Around 100 students marched in Gordon Dining and Event Center last Tuesday, briefly blocking its entrance. Several students read testimonies opposing the plan and others threw dining trays to the floor while chanting “No justice, no peace, this meal plan can’t eat.”
The new dining plan, which takes effect in the fall, requires students living on campus to deposit between $1,400 and $3,000 on their student card to be used exclusively at dining locations on campus. Students pay quarterly and are able to carry over unused funds to the following school year.
Students who oppose the policy say it will place an additional financial burden on low-income students and make it more challenging for those with dietary restrictions to find something to eat.
“This policy makes students with dietary restrictions pay for food they cannot eat, makes students with kosher or halal observances pay for food that goes against their religious code, and takes away student autonomy and agency over what, how, and where they eat,” protest organizer Rena Yehuda Newman told The Cap Times.

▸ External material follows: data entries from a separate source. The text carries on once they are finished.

Lemma associateUserToRoles_settles
    (ctx : HalinContext) (arrival : list nat) (fields : list (string * jsval))
    (w : world) :
  assoc "username" fields = Some username ->
  truthy username = true ->
  arrival ≡ₚ seq 0 (length (members ctx)) ->
  (forall member n, member ∈ members ctx -> replyOrder member n ≡ₚ seq 0 n) ->
  exists (p : promise AggregatedResult) (w1 w2 : world),
    associateUserToRoles uuid_v4 utc_now ROLES ctx arrival (JObj fields) (JArr rs) w
    = (Normal p, w1)
    /\ wire w1
       = wire w ++ map (requestOf ROLES [("username", username)]) (members ctx)
    /\ eventLog w1 = eventLog w /\ stamps w1 = stamps w
    /\ p w1 = (Resolved (packageClusterOpResults
                           (map (roleEntry ROLES username) (members ctx))), w2)
    /\ appended roleassoc
         (length (List.filter (gatherOk ROLES username) (members ctx))) w1 w2
    /\ wire w2
       = wire w1
         ++ concat (map (fun i => match members ctx !! i with
                                  | Some member =>
                                      memberStatements ROLES username rs member
                                  | None => []
                                  end) arrival).
Proof.
  intros Hfield Htruthy Hperm Horders.
  unfold associateUserToRoles.
  unfold bind at 1. unfold sentry_info at 1. cbn [isArray isObject negb].
  unfold lift, getProp. unfold bind at 1. rewrite Hfield. cbn [default from_option]. unfold id.
  rewrite Htruthy. cbn [negb arrayElements].
  set (w0 := {| eventLog := eventLog w; stamps := stamps w;
                sentryLog := _; wire := wire w |}).
  match goal with
  | |- context [mapS ?f (members ctx)] =>
      destruct (mapS_members f
                  (fun member b =>
                     forall wx, exists w',
                       b wx = (Resolved (roleEntry ROLES username member), w')
                       /\ appended roleassoc
                            (if gatherOk ROLES username member then 1 else 0) wx w'
                       /\ wire w'
                          = wire wx ++ memberStatements ROLES username rs member)
                  (requestOf ROLES [("username", username)])
                  (members ctx)) with (w := w0) as (promises & Hrun & Hall)
  end.
  { intros member Hin wx.
    destruct (gatherRoles_settles member wx) as (g & Hg & Hsettle).
    rewrite (bind_Normal _ _ _ _ _ Hg). unfold ret. eexists. split; [reflexivity|].
    cbv zeta. apply member_branch_settles; [|exact Hsettle].
    intros n. now apply Horders. }
  rewrite (bind_Normal _ _ _ _ _ Hrun). unfold ret at 1.
  assert (Hlen : length promises = length (members ctx))
    by (symmetry; apply (Forall2_length _ _ _ Hall)).
  rewrite <- Hlen in Hperm.
  assert (Hvals : Forall2 (fun p v => forall wx, fst (p wx) = Resolved v)
                    promises (map (roleEntry ROLES username) (members ctx))).
  { apply Forall2_fmap_r, Forall2_flip. eapply Forall2_impl; [exact Hall|].
    intros member b H wx. destruct (H wx) as (w' & -> & _). reflexivity. }
  assert (Hks : Forall2 (fun p k => forall wx, appended roleassoc k wx (snd (p wx)))
                  promises
                  (map (fun member => if gatherOk ROLES username member then 1 else 0)
                       (members ctx))).
  { apply Forall2_fmap_r, Forall2_flip. eapply Forall2_impl; [exact Hall|].
    intros member b H wx. destruct (H wx) as (w' & -> & Happ & _). exact Happ. }
  assert (Hws : Forall2 (fun p r => forall wx, wire (snd (p wx)) = wire wx ++ r)
                  promises
                  (map (memberStatements ROLES username rs) (members ctx))).
  { apply Forall2_fmap_r, Forall2_flip. eapply Forall2_impl; [exact Hall|].
    intros member b H wx. destruct (H wx) as (w' & -> & _ & Hw). exact Hw. }
  eexists _, _, (driven promises arrival _).
  split; [reflexivity|]. split; [reflexivity|].
  split; [reflexivity|]. split; [reflexivity|].
  split.
  { unfold then_. rewrite (Promise_all_driven promises _ Hvals arrival _ Hperm).
    reflexivity. }
  pose proof (driven_appended roleassoc promises _ Hks arrival
                {| eventLog := eventLog w0; stamps := stamps w0;
                   sentryLog := sentryLog w0;
                   wire := wire w0
                           ++ map (requestOf ROLES [("username", username)])
                                  (members ctx) |}) as Happ.
  set (ks := map (fun member => if gatherOk ROLES username member then 1 else 0)
                 (members ctx)) in *.
  assert (Hsum : sum_list_with (fun i => default 0 (ks !! i)) arrival
                 = length (List.filter (gatherOk ROLES username) (members ctx))).
  { rewrite Hperm, Hlen.
    replace (length (members ctx)) with (length ks) by apply length_map.
    rewrite sum_list_with_lookup. apply sum_list_indicator. }
  rewrite Hsum in Happ. split; [exact Happ|].
  rewrite (driven_grows wire promises _ Hws). f_equal. f_equal.
  apply map_ext. intros i. rewrite list_lookup_fmap.
  destruct (members ctx !! i); reflexivity.
Qed.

Student protesters were also upset that they were not included in the decision-making process.
School officials said that the $1,400 minimum was based on what the average student spends yearly on the school’s a la carte meal program and said that they consulted with the student government before the plan was announced last fall. They said they made additional changes to the plan in December in response to student feedback.
Students will be able to pay for the plan using financial aid, and the school will work with students with dietary restrictions to make sure their needs are met.
"For students with special dietary needs, dining offers halal options at all of its marketplaces as well as a selection of grab-and-go kosher items," campus spokeswoman Meredith McGlone told The Cap Times. "In the rare occurrence that dining is not able to meet the needs of an individual student, there will be a review process for exemption."